TASK PROMPT
Please return every line in the following data that includes the string "Hdec".

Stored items
_ _ _ _ _
(** [processRequestLine(begin, end)] on the bytes of the line. *)
Definition processRequestLine (r : HttpRequest.t) (line : bytes) : outcome (HttpRequest.t * bool) :=
  let end_ := zlen line in
  let space := std_find SP line in
  if space =? end_ then mret (r, false)
  else
    m ← HttpRequest.setMethod r (sub 0 space line) ;
    if negb m.2 then mret (m.1, false)
    else
      let r := m.1 in
      let start := space + 1 in
      let space := start + std_find SP (sub start (end_ - start) line) in
      if space =? end_ then mret (r, false)
      else
        let question := start + std_find SP (sub start (space - start) line) in
        let r := if negb (question =? space)
                 then HttpRequest.setQuery (HttpRequest.setPath r (sub start (question - start) line))
                        (sub question (space - question) line)
                 else HttpRequest.setPath r (sub start (space - start) line) in
        let start := space + 1 in
        let success := (end_ - start =? 8) && bool_decide (sub start (end_ - 1 - start) line = str "HTTP/1.") in
        if success then
          last ← deref (line !! Z.to_nat (end_ - 1)) ;
          if Ascii.eqb last "1"%char then mret (HttpRequest.setVersion r HttpRequest.kHttp11, true)
          else if Ascii.eqb last "0"%char then mret (HttpRequest.setVersion r HttpRequest.kHttp10, true)
          else mret (r, false)
        else mret (r, false).

(** The loop of [parseRequest]; [ok] is the variable of that name. *)
Fixpoint parse_loop (fuel : nat) (c : t) (b : Buffer.t) (receiveTime : Z) (ok : bool)
  : outcome (bool * t * Buffer.t) :=
  match fuel with
  | O => Fault OutOfFuel
  | S fuel' =>
      match state_ c with
      | kExpectRequestLine =>
          match Buffer.findCRLF b with
          | Some crlf =>
              r ← processRequestLine (request_ c) (Buffer.range b (Buffer.peek b) crlf) ;
              if r.2 : bool then
                let request := HttpRequest.setReceiveTime r.1 receiveTime in
                b ← Buffer.retrieveUntil b (crlf + 2) ;
                parse_loop fuel' {| state_ := kExpectHeaders; request_ := request |} b receiveTime true
              else mret (false, {| state_ := state_ c; request_ := r.1 |}, b)
          | None => mret (ok, c, b)
          end
      | kExpectHeaders =>
          match Buffer.findCRLF b with
          | Some crlf =>
              let line := Buffer.range b (Buffer.peek b) crlf in
              let colon := std_find ":"%char line in
              if negb (colon =? zlen line) then
                let c := {| state_ := state_ c; request_ := HttpRequest.addHeader (request_ c) line colon |} in
                b ← Buffer.retrieveUntil b (crlf + 2) ;
                parse_loop fuel' c b receiveTime ok
              else
                b ← Buffer.retrieveUntil b (crlf + 2) ;
                mret (ok, {| state_ := kGotAll; request_ := request_ c |}, b)
          | None => mret (ok, c, b)
          end
      | kExpectBody => mret (ok, c, b)
      | kGotAll => parse_loop fuel' c b receiveTime ok
      end
  end.

(** Every turn but the last removes a line of at least two bytes. *)
Definition parseRequest (fuel : nat) (c : t) (b : Buffer.t) (receiveTime : Z) : outcome (bool * t * Buffer.t) :=
  parse_loop fuel c b receiveTime true.
Definition enough (b : Buffer.t) : nat := Z.to_nat (Buffer.readableBytes b) + 2.

(** ** The parser as a function of the bytes *)
Fixpoint pure_loop (fuel : nat) (c : t) (q : bytes) (receiveTime : Z) (ok : bool) : outcome (bool * t * bytes) :=
  match fuel with
  | O => Fault OutOfFuel
  | S fuel' =>
      let crlf := std_search [CR; LF] q in
      let line := take (Z.to_nat crlf) q in
      let rest := drop (Z.to_nat (crlf + 2)) q in
      match state_ c with
      | kExpectRequestLine =>
          if crlf =? zlen q then mret (ok, c, q)
          else
            r ← processRequestLine (request_ c) line ;
            if r.2 : bool then
              pure_loop fuel' {| state_ := kExpectHeaders;
                                 request_ := HttpRequest.setReceiveTime r.1 receiveTime |} rest receiveTime true
            else mret (false, {| state_ := state_ c; request_ := r.1 |}, q)
      | kExpectHeaders =>
          if crlf =? zlen q then mret (ok, c, q)
          else
            let colon := std_find ":"%char line in
            if negb (colon =? zlen line) then
              pure_loop fuel' {| state_ := state_ c;
                                 request_ := HttpRequest.addHeader (request_ c) line colon |} rest receiveTime ok
            else mret (ok, {| state_ := kGotAll; request_ := request_ c |}, rest)
      | kExpectBody => mret (ok, c, q)
      | kGotAll => pure_loop fuel' c q receiveTime ok
      end
  end.

Lemma line_range b q n :
  Buffer.holds b q -> 0 <= n <= zlen q -> Buffer.range b (Buffer.peek b) (Buffer.peek b + n) = take (Z.to_nat n) q.
Proof.
  intros [Hok Hc] Hn. pose proof (Buffer.zlen_content b Hok) as Hl. rewrite Hc in Hl.
  rewrite <- Hc. unfold Buffer.content, Buffer.range, Buffer.peek, Buffer.beginWrite in *.
  rewrite Z.add_simpl_l. unfold sub. rewrite take_take. f_equal. lia.
Qed.

(** The code on a buffer is the function on the bytes it holds. *)
Lemma parse_loop_pure fuel c b q tm ok :
  Buffer.holds b q ->
  match pure_loop fuel c q tm ok with
  | Ok (ok', c', q') => exists b', parse_loop fuel c b tm ok = Ok (ok', c', b') /\ Buffer.holds b' q' /\
      Buffer.buffer_ b' = Buffer.buffer_ b
  | Fault f => parse_loop fuel c b tm ok = Fault f
  end.
Proof.
  revert c b q ok. induction fuel as [|fuel IH]; intros c b q ok Hh; [done|]. cbn [pure_loop parse_loop].
  rewrite (Buffer.findCRLF_spec b q Hh). unfold Buffer.kCRLF.
  set (p := std_search [CR; LF] q). pose proof (std_search_range [CR; LF] q) as Hp. fold p in Hp.
  assert (p <> zlen q -> exists b', Buffer.retrieveUntil b (Buffer.peek b + p + 2) = Ok b' /\
            Buffer.holds b' (drop (Z.to_nat (p + 2)) q) /\ Buffer.buffer_ b' = Buffer.buffer_ b) as Hret.
  { intros Hne. pose proof (Buffer.CRLF_fits q Hne) as Hfit. rewrite <- Z.add_assoc.
    apply Buffer.retrieveUntil_spec; [done|]. unfold Buffer.kCRLF in Hfit. fold p in Hfit. lia. }
  destruct (state_ c) eqn:Hst.
  - destruct (Z.eqb_spec p (zlen q)) as [E|E]; [simpl; eauto|].
    rewrite (line_range b q p Hh Hp). destruct (processRequestLine _ _) as [[r okl]|f]; simpl; [|done].
    destruct okl; simpl; [|eauto]. destruct (Hret E) as (b' & -> & Hb' & Hbuf). simpl.
    specialize (IH {| state_ := kExpectHeaders; request_ := HttpRequest.setReceiveTime r tm |} b' _ true Hb').
    destruct (pure_loop _ _ _ _ _) as [[[ok' c'] q']|f]; [|done]. by rewrite <- Hbuf.
  - destruct (Z.eqb_spec p (zlen q)) as [E|E]; [simpl; eauto|].
    rewrite (line_range b q p Hh Hp). destruct (Hret E) as (b' & -> & Hb' & Hbuf).
    destruct (negb _); simpl; [|eauto].
    specialize (IH {| state_ := kExpectHeaders; request_ := HttpRequest.addHeader (request_ c)
      (take (Z.to_nat p) q) (std_find ":"%char (take (Z.to_nat p) q)) |} b' _ ok Hb').
    destruct (pure_loop _ _ _ _ _) as [[[ok' c'] q']|f]; [|done]. by rewrite <- Hbuf.
  - simpl. eauto.
  - by apply IH.
Qed.

(** ** Termination *)

(** A context between two calls: the method is not set before the request line. *)
Definition ready (c : t) : Prop :=
  state_ c <> kGotAll /\ (state_ c = kExpectRequestLine -> HttpRequest.method_ (request_ c) = HttpRequest.kInvalid).

Lemma processRequestLine_total r line :
  HttpRequest.method_ r = HttpRequest.kInvalid -> exists r' ok, processRequestLine r line = Ok (r', ok).
Proof.
  intros Hm. unfold processRequestLine. cbv zeta. destruct (std_find SP line =? zlen line); [by do 2 eexists|].
  unfold HttpRequest.setMethod. rewrite assert_pass by by apply bool_decide_eq_true_2.
  cbn [mbind outcome_bind mret outcome_ret fst snd].
  destruct (negb (negb _)); [by do 2 eexists|]. destruct (_ =? zlen line); [by do 2 eexists|].
  set (st := _ + _ + 1). destruct (zlen line - st =? 8) eqn:E8; simpl; [|by do 2 eexists].
  apply Z.eqb_eq in E8.
  case_bool_decide; [|by do 2 eexists].
  assert (0 < zlen line) as Hpos.
  { pose proof (std_find_range SP line). subst st.
    pose proof (std_find_range SP (sub (std_find SP line + 1) (zlen line - (std_find SP line + 1)) line)). lia. }
  destruct (lookup_lt_is_Some_2 line (Z.to_nat (zlen line - 1))) as [x ->]; [unfold zlen in *; lia|].
  simpl. repeat case_match; by do 2 eexists.
Qed.

Lemma pure_total fuel c q tm ok :
  ready c -> zlen q + 2 <= Z.of_nat fuel -> exists ok' c' q', pure_loop fuel c q tm ok = Ok (ok', c', q').
Proof.
  revert c q ok. induction fuel as [|fuel IH]; intros c q ok [Hg Hm] Hf;
    [pose proof (zlen_nonneg q); lia|]. cbn [pure_loop].
  set (p := std_search [CR; LF] q). pose proof (std_search_range [CR; LF] q) as Hp. fold p in Hp.
  assert (p <> zlen q -> zlen (drop (Z.to_nat (p + 2)) q) + 2 <= Z.of_nat fuel) as Hdec.
  { intros Hne. pose proof (Buffer.CRLF_fits q Hne) as Hfit. unfold zlen in *. rewrite length_drop. lia. }
  destruct (state_ c) eqn:Hst; [| |by do 3 eexists|done].
  - destruct (Z.eqb_spec p (zlen q)) as [E|E]; [by do 3 eexists|].
    destruct (processRequestLine_total (request_ c) (take (Z.to_nat p) q)) as (r & okl & ->); [auto|].
    simpl. destruct okl; [|by do 3 eexists]. apply IH; [by split|]. by apply Hdec.
  - destruct (Z.eqb_spec p (zlen q)) as [E|E]; [by do 3 eexists|].
    destruct (negb _); [|by do 3 eexists]. apply IH; [by split|]. by apply Hdec.
Qed.

Lemma pure_gotAll fuel c q tm ok : state_ c = kGotAll -> pure_loop fuel c q tm ok = Fault OutOfFuel.
Proof. intros Hst. induction fuel as [|fuel IH]; [done|]. cbn [pure_loop]. by rewrite Hst. Qed.

(** More fuel does not change a result. *)
Lemma pure_more fuel k c q tm ok r :
  pure_loop fuel c q tm ok = Ok r -> pure_loop (fuel + k) c q tm ok = Ok r.
Proof.
  revert c q ok. induction fuel as [|fuel IH]; intros c q ok; [done|]. cbn [pure_loop Nat.add].
  destruct (state_ c); [| |done|by apply IH].
  - case_match; [done|]. destruct (processRequestLine _ _) as [[r0 okl]|f]; simpl; [|done].
    destruct okl; [by apply IH|done].
  - case_match; [done|]. case_match; [by apply IH|done].
Qed.

(** ** Segmentation *)
Lemma split_line q r p :
  p = std_search [CR; LF] q -> p <> zlen q ->
  std_search [CR; LF] (q ++ r) = p /\ p <> zlen (q ++ r) /\
  take (Z.to_nat p) (q ++ r) = take (Z.to_nat p) q /\
  drop (Z.to_nat (p + 2)) (q ++ r) = drop (Z.to_nat (p + 2)) q ++ r.
Proof.
  intros -> Hne. pose proof (std_search_range [CR; LF] q). pose proof (Buffer.CRLF_fits q Hne) as Hfit.
  unfold Buffer.kCRLF in Hfit. pose proof (zlen_nonneg r).
  rewrite std_search_app by lia. rewrite zlen_app. split_and!; [done|lia| |].
  - apply take_app_le. unfold zlen in *. lia.
  - apply drop_app_le. unfold zlen in *. lia.
Qed.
_ _ _ _ _
RESPONSE BOX
  assert (p <> zlen q -> zlen (drop (Z.to_nat (p + 2)) q) + 2 <= Z.of_nat fuel) as Hdec.
    simpl. destruct okl; [|by do 3 eexists]. apply IH; [by split|]. by apply Hdec.
    destruct (negb _); [|by do 3 eexists]. apply IH; [by split|]. by apply Hdec.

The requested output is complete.